Start of Block

(* ===== verification/NrlFrame.v ===== *)
(** * NRL packets (internal/nrl/protocol.go, internal/nrl/dmr.go, and the codec of
    internal/hytera/nrl_bridge.go)

    Datagrams of the NRL network: a header of 48 bytes with a length, a source
    identifier, a counter and callsigns, and A-law audio behind it.  The package
    nrl and the Hytera bridge each have an encoder and a decoder of their own.
    The end of the file holds the DMR packets the package nrl makes of audio. *)

From S2P Require Import Prelude Packet Strings Text LinkControl Bptc VoiceBurst Rptc.

(** The case mapping of Unicode beyond ASCII. *)
Class Unicode := {
  (** [strings.ToUpper] of a text that is not ASCII *)
  upper_runes : list Z -> list Z;
  (** [strings.EqualFold] of two texts that are not both ASCII *)
  fold_runes : list Z -> list Z -> bool
}.

Definition is_ascii_text (l : list Z) : bool := forallb (fun c => c <? 128) l.
Definition upper_ascii (c : Z) : Z := if (97 <=? c) && (c <=? 122) then c - 32 else c.

Definition ToUpper `{Unicode} (l : list Z) : list Z := if is_ascii_text l then upper_ascii <$> l else upper_runes l.
Definition EqualFold `{Unicode} (l k : list Z) : bool :=
  if is_ascii_text l && is_ascii_text k then bool_decide (upper_ascii <$> l = upper_ascii <$> k) else fold_runes l k.

(** [strings.TrimRight(s, "\x00\r ")] *)
Definition trim_right (l : list Z) : list Z := reverse (strip [[0]; [13]; [32]] (reverse l)).

(** Cut to six bytes, or filled up with blanks. *)
Definition six_bytes (cs : list Z) : list Z := take 6 cs ++ replicate (6 - length cs) 32.

(** ** The package nrl *)

Definition headerLen : nat := 48.
Definition packetTypeVoice : Z := 1.
Definition packetTypePing : Z := 2.
Definition devModelDMR : Z := 200.

Record DeviceConfig := mkDevice {
  dev_SourceKey : string;
  dev_Name : string;
  dev_Callsign : string;
  dev_DMRID : Z;
  dev_ServerAddr : string;
  dev_ServerPort : Z;
  dev_LocalUDPPort : Z;
  dev_SSID : Z;
  dev_Slot : Z;
  dev_TargetTG : Z;
  dev_ColorCode : Z
}.

Definition equal (c other : DeviceConfig) : bool :=
  bool_decide (dev_SourceKey c = dev_SourceKey other) && bool_decide (dev_Name c = dev_Name other) && bool_decide (dev_Callsign c = dev_Callsign other)
  && (dev_DMRID c =? dev_DMRID other) && bool_decide (dev_ServerAddr c = dev_ServerAddr other) && (dev_ServerPort c =? dev_ServerPort other)
  && (dev_LocalUDPPort c =? dev_LocalUDPPort other) && (dev_SSID c =? dev_SSID other) && (dev_Slot c =? dev_Slot other)
  && (dev_TargetTG c =? dev_TargetTG other) && (dev_ColorCode c =? dev_ColorCode other).

(** It compares every field. *)
Lemma config_equal_spec c other : equal c other = true <-> c = other.
Proof.
  unfold equal. rewrite !andb_true_iff, !bool_decide_eq_true, !Z.eqb_eq. destruct c, other; cbn. split; [intuition congruence |]. intros [= -> -> -> -> -> -> -> -> -> -> ->]. tauto.
Qed.

Record packet := mkNrlPacket {
  nrl_Type : Z;
  nrl_DMRID : Z;
  nrl_Count : Z;
  nrl_Callsign : list Z;
  nrl_SSID : Z;
  nrl_OriginalCallsign : list Z;
  nrl_OriginalSSID : Z;
  nrl_OriginalIP : list Z;
  nrl_Data : list Z
}.

Inductive NrlError := ErrShortNrl | ErrNrlSignature.

Definition nrl_signature : list Z := str_bytes "NRL2".

(** The length of the datagram to read: the field, or all of it when the field
    cannot be right. *)
Definition nrl_total (data : list Z) : nat :=
  let total := Z.to_nat (get_be16 (data.[4]) (data.[5])) in
  let total := if (total <? headerLen)%nat || (length data <? total)%nat then length data else total in
  let voice := (data.[20] =? packetTypeVoice) || (data.[20] =? 9) in
  if voice && (headerLen <? length data)%nat && ((total =? headerLen)%nat || (total =? length data - headerLen)%nat) then length data else total.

End of Block

The reply should hold only the lines of the listing above starting at the line containing "Lemma config_equal_spec c" and ending at the line containing "Definition nrl_signature : list", exactly as written.

Lemma config_equal_spec c other : equal c other = true <-> c = other.
Proof.
  unfold equal. rewrite !andb_true_iff, !bool_decide_eq_true, !Z.eqb_eq. destruct c, other; cbn. split; [intuition congruence |]. intros [= -> -> -> -> -> -> -> -> -> -> ->]. tauto.
Qed.

Record packet := mkNrlPacket {
  nrl_Type : Z;
  nrl_DMRID : Z;
  nrl_Count : Z;
  nrl_Callsign : list Z;
  nrl_SSID : Z;
  nrl_OriginalCallsign : list Z;
  nrl_OriginalSSID : Z;
  nrl_OriginalIP : list Z;
  nrl_Data : list Z
}.

Inductive NrlError := ErrShortNrl | ErrNrlSignature.

Definition nrl_signature : list Z := str_bytes "NRL2".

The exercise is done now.